WHAT TO DO -
Transcribe the listing below only from the line with "color combination nobody" up to and including the line with "guide I wish".

RECORDS PROVIDED -
* * * *

(** [list(set(l))]: the duplicates are removed; the order in which Python
    enumerates the set is not determined by the source, and the embedding keeps
    the order of first occurrence. *)
Definition list_set (l : list str) : list str := remove_dups l.

Definition HOOKS_literal : list (str * list str) := [
  (py "ecommerce", [
    py "Stop scrolling if you want to {benefit} 🔥";
    py "The {product} that changed everything for me...";
    py "POV: You finally found {solution}";
    py "3 {things} I wish I knew before {action}";
    py "Unpopular opinion: {opinion} 👇";
    py "Save this if you're struggling with {problem}";
    py "This {product} went viral for a reason...";
    py "The truth about {topic} nobody talks about";
    py "Wait for the transformation... 😱";
    py "Which one are you choosing? {options}"]);
  (py "saas", [
    py "The {tool} that saved me {time} every week";
    py "Stop doing {task} manually (do this instead)";
    py "If you're not using {tool}, you're working too hard";
    py "This automation changed my business forever";
    py "The $0 → ${amount} journey (thread) 🧵";
    py "Bookmark this for your next {project}";
    py "Free tools that work better than paid ones:";
    py "The workflow that 10x'd my productivity"]);
  (py "fitness", [
    py "The only {exercise} you need for {goal}";
    py "3 months ago vs now 💪";
    py "Stop making these {number} mistakes...";
    py "Your {body_part} will thank you for this";
    py "The {number} minute workout that actually works";
    py "Transformation Tuesday hits different when...";
    py "This changed my relationship with {topic}"]);
  (py "food", [
    py "The {number} ingredient {dish} everyone needs";
    py "POV: You finally mastered {recipe}";
    py "Stop ordering takeout and make this instead 👨‍🍳";
    py "This {dish} recipe broke the internet...";
    py "Meal prep Sunday just got easier";
    py "The secret ingredient you never knew you needed";
    py "Restaurant-quality {dish} at home 🏠"]);
  (py "fashion", [
    py "The {item} that goes with EVERYTHING";
    py "How to style {item} {number} ways";
    py "This outfit cost less than your coffee ☕";
    py "The trend I'm taking into {season}";
    py "Capsule wardrobe essentials you actually need";
    py "From desk to dinner in one outfit ✨";
    py "The color combination nobody saw coming"]);
  (py "general", [
    py "The {number} things I learned from {experience}";
    py "Unpopular opinion that might help you: 👇";
    py "If you're reading this, it's a sign to {action}";
    py "The {topic} guide I wish I had sooner";
    py "Stop scrolling and {action} 🔥";
    py "This mindset shift changed everything";
    py "Bookmark this for when you need it 📌"])
].

Definition CAROUSEL_TEMPLATES_literal : list (str * Template) := [
  (py "tips", {|
    structure := [py "hook"; py "intro"; py "tip_1"; py "tip_2"; py "tip_3";
                  py "bonus"; py "cta"];
    titles := [
      py "{number} {topic} Tips That Actually Work";
      py "Save These {topic} Hacks 📌";
      py "The {topic} Guide You Need"] |});
  (py "mistakes", {|
    structure := [py "hook"; py "intro"; py "mistake_1"; py "mistake_2";
                  py "mistake_3"; py "solution"; py "cta"];
    titles := [
      py "Stop Making These {topic} Mistakes 🚫";
      py "{number} Things Ruining Your {topic}";
      py "Mistakes Costing You {cost}"] |});
  (py "steps", {|
    structure := [py "hook"; py "intro"; py "step_1"; py "step_2"; py "step_3";
                  py "step_4"; py "result"; py "cta"];
    titles := [
      py "How to {goal} in {number} Steps";
      py "The {topic} Blueprint 🗺️";
      py "From {start} to {end} (Step-by-Step)"] |});
  (py "mistakes_to_success", {|
    structure := [py "hook"; py "pain_point"; py "mistake_1"; py "mistake_2";
                  py "solution"; py "results"; py "cta"];
    titles := [
      py "How I Fixed My {problem}";
      py "I Was {action} Wrong for Years 😅";
      py "The {topic} Glow-Up Strategy"] |})
].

* * * *

RESPONSE BELOW -
    py "The color combination nobody saw coming"]);
  (py "general", [
    py "The {number} things I learned from {experience}";
    py "Unpopular opinion that might help you: 👇";
    py "If you're reading this, it's a sign to {action}";
    py "The {topic} guide I wish I had sooner";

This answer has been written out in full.